Fisher & Paykel fell $1.67 or 6.51 per cent to a five-month low of $23.98 on trade worth $37.03m after reporting a 6 per cent decline in revenue to $1.58 billion and 34 per cent drop in net profit to $250.3m for the year ending March. It is paying a final dividend of 23c a share on July 7.
The company told the market that its people, suppliers and customers worked tirelessly to meet global demand surges during three financial years impacted by the Covid pandemic.
The second-half result was encouraging – operating revenue grew 14 per cent to $890.5m – as markets progressed towards more of a normal state. Full-year hospital product revenue was down 15 per cent to $1.02b and homecare was 18 per cent higher than the previous year with a record $553.8m.
Fisher & Paykel forecast operating revenue of $1.7b for the 2024 financial year.
Shane Solly, portfolio manager for Harbour Asset Management, said Fisher & Paykel’s cautious outlook disappointed the market, as did the gross margin improvement forecast of 2 per cent, down from an expected 3 per cent.
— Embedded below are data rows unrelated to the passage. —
(** * A to-do list backend: web routes, GraphQL resolvers and middleware

    The development follows the TypeScript sources:
    - [models/Todo.ts]                      the task schema,
    - [graphql/resolvers/todoResolvers.ts]  the task query and mutations,
    - [graphql/resolvers/userResolvers.ts]  registration and login of the API,
    - [middleware/auth.ts]                  the cookie/JWT middleware,
    - [routes/web.ts]                       the form-based web routes,
    - [index.ts]                            the middleware chain.

    The document store is a pair of collections kept in insertion order;
    every handler is a function from the store to a result and the next
    store.  What the libraries around the code do (the BSON driver, the
    JWT library, bcrypt, the validator, csurf, the router) is kept in
    small interfaces. *)

From Stdlib Require Import ZArith Ascii String Lia Permutation.
From stdpp Require Import base option list strings pretty gmap sorting.

Local Open Scope Z_scope.

(** ** JavaScript values that the handlers test *)

Module JS.

(** [!!s] for a string: only the empty string is falsy. *)
Definition truthy (s : string) : bool :=
  match s with
  | EmptyString => false
  | String _ _ => true
  end.

(** [!!x] for a value that is a string or [undefined]. *)
Definition truthy_opt (x : option string) : bool :=
  match x with
  | Some s => truthy s
  | None => false
  end.

(** [a || b] on strings. *)
Definition or_else (a b : string) : string :=
  if truthy a then a else b.

(** [a ?? b]. *)
Definition nullish {A : Type} (a : option A) (b : A) : A :=
  match a with
  | Some x => x
  | None => b
  end.

(** A string is a sequence of bytes that holds its text in UTF-8, as the
    string literals of this file do: a character of ASCII is one byte, any
    other character two to four.  The pattern [\s] takes the characters
    U+0009 to U+000D, U+0020, U+00A0, U+1680, U+2000 to U+200A, U+2028,
    U+2029, U+202F, U+205F, U+3000 and U+FEFF. *)

(** White space in one byte: U+0009 to U+000D and U+0020. *)
Definition isWhitespace (c : ascii) : bool :=
  let n := nat_of_ascii c in
  (Nat.eqb n 32 || (Nat.leb 9 n && Nat.leb n 13))%bool.

(** White space in two bytes: U+00A0. *)
Definition isWhitespace2 (a b : ascii) : bool :=
  Nat.eqb (nat_of_ascii a) 194 && Nat.eqb (nat_of_ascii b) 160.

(** White space in three bytes: U+1680; U+2000 to U+200A, U+2028, U+2029
    and U+202F; U+205F; U+3000; U+FEFF. *)
Definition isWhitespace3 (a b c : ascii) : bool :=
  let x := nat_of_ascii a in
  let y := nat_of_ascii b in
  let z := nat_of_ascii c in
  (Nat.eqb x 225 && Nat.eqb y 154 && Nat.eqb z 128)
  || (Nat.eqb x 226 && Nat.eqb y 128
      && ((Nat.leb 128 z && Nat.leb z 138) || Nat.eqb z 168 || Nat.eqb z 169
          || Nat.eqb z 175))
  || (Nat.eqb x 226 && Nat.eqb y 129 && Nat.eqb z 159)
  || (Nat.eqb x 227 && Nat.eqb y 128 && Nat.eqb z 128)
  || (Nat.eqb x 239 && Nat.eqb y 187 && Nat.eqb z 191).

(** The string without the white space it starts with.  With [back] the
    bytes are read in reverse, as they come when a string is read from its
    end. *)
Fixpoint dropWhitespace (back : bool) (s : string) : string :=
  match s with
  | EmptyString => EmptyString
  | String a r =>
      if isWhitespace a then dropWhitespace back r
      else
        match r with
        | EmptyString => s
        | String b r2 =>
            if (if back then isWhitespace2 b a else isWhitespace2 a b)
            then dropWhitespace back r2
            else
              match r2 with
              | EmptyString => s
              | String c r3 =>
                  if (if back then isWhitespace3 c b a else isWhitespace3 a b c)
                  then dropWhitespace back r3
                  else s
              end
        end
  end.

Fixpoint reverseOnto (s acc : string) : string :=
  match s with
  | EmptyString => acc
  | String c r => reverseOnto r (String c acc)
  end.

Definition reverse (s : string) : string := reverseOnto s EmptyString.

Definition trimStart (s : string) : string := dropWhitespace false s.

Definition trimEnd (s : string) : string :=
  reverse (dropWhitespace true (reverse s)).

(** [s.trim()]: the string without the white space at its two ends. *)
Definition trim (s : string) : string := trimEnd (trimStart s).

(** The number of characters of a string: the bytes that do not continue
    a character. *)
Fixpoint codePoints (s : string) : nat :=
  match s with
  | EmptyString => O
  | String c r =>
      let n := nat_of_ascii c in
      if Nat.leb 128 n && Nat.leb n 191 then codePoints r
      else S (codePoints r)
  end.

(** [s.startsWith(p)]. *)
Fixpoint startsWith (p s : string) : bool :=
  match p with
  | EmptyString => true
  | String a p' =>
      match s with
      | EmptyString => false
      | String b s' => if Ascii.eqb a b then startsWith p' s' else false
      end
  end.

End JS.

(** ** Errors and results *)

(** A thrown value: the handlers only ever read [message] and [code]. *)
Record JsError := mkError {
  message : string;
  code : option string
}.

#[global] Instance JsError_eq_dec : EqDecision JsError.
Proof. solve_decision. Defined.

(** [new Error(msg)], and [new GraphQLError(msg)], which the API formats to
    its message alone. *)
Definition Error (msg : string) : JsError := mkError msg None.

Inductive Result (A : Type) : Type :=
| Ok (a : A)
| Throw (e : JsError).
Arguments Ok {A} a.
Arguments Throw {A} e.

Definition isOk {A : Type} (r : Result A) : bool :=
  match r with
  | Ok _ => true
  | Throw _ => false
  end.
“Fisher & Paykel’s result was okay but it is a highly-priced stock and it needs to have the earnings engine behind it. This time it was not quite enough.”
Mainfreight was down 41c to $68; Chorus declined 10.5c to $8.23; Mercury Energy decreased 8.5c to $6.30; a2 Milk shed 7c to $5.73; and Ebos Group was down 70c to $42.48.
Other decliners were Channel Infrastructure down 4c or 2.68 per cent to $1.45; Michael Hill decreasing 3c or 2.83 per cent to $1.03; Sanford shedding 9c or 2.12 per cent to $4.15; Solution Dynamics falling 10c or 4.26 per cent to $2.25; and Savor down 2c or 5.13 per cent to 37c.
Stride Property gained 4c or 3.05 per cent to $1.35 after reporting a better-than-expected distributable profit of $57.6m for the 12 months ending March, compared with $54.2m the previous year. Net rental income was $71.1m, up from $65.8m.
Stride had a net loss of $116.74 mainly because of a $118.5m reduction in the value of its portfolio. It is forecasting a combined cash dividend of 8c a share for the 2024 financial year, similar to the present year. Investore Property, managed by Stride, was down 3c or 2.08 per cent to $1.41.
NZ Rural Land increased 3c or 3.53 per cent to 88c after telling the market it is suspending its dividend payment and instead is buying back shares on-market because the company considers its share price undervalues its assets and cash flow.
NZ Rural, which recently bought two forestry estates for $70.2m, upgraded its adjusted funds from operations (AFFO) guidance to $8m-$8.5 or 5.25-5.75c a share, up from 5-5.5c, for the 2024 financial year. This year’s AFFO guidance remains at $6m-$6.5m.
Infratil hit $10 with a gain of 12c; Synlait Milk increased 4c or 2.63 per cent to $1.56; Seeka collected 5c or 1.79 per cent to $2.84; Gentrack added 9c or 2.14 per cent to $4.30; and Sky TV was up 5c or 1.97 per cent to $2.59.
Eroad improved 3c or 5.26 per cent to 60c; ikeGPS gained 2c or 2.67 per cent to 77c and Greenfern Industries was up 0.009c or 17.31 per cent to 6.1c.
Tower, down 0.005c to 60c, had earlier reported a net loss of $5.1m for the six months ending March, compared with a $3m profit in the previous corresponding period. Insurance claims rose three and a half times because of the recent flooding and cyclone.
Gross written premiums increased 15 per cent in the half year to $245m, and Tower expects full-year growth of 15-20 per cent.
Software firm TradeWindow, up 0.005c to 36.5c, has formed a partnership with Export Council Australia to accelerate the adoption of digital solutions for trade.
The latest ANZ NZ Roy Morgan survey showed consumer confidence in May was flat and the proportion of people who believed it was a good time to buy a major household item fell 3 points to minus 34. Inflation expectations eased from 5.2 per cent to 4.8 per cent – the second time since mid-2021 they have dipped under 5 per cent.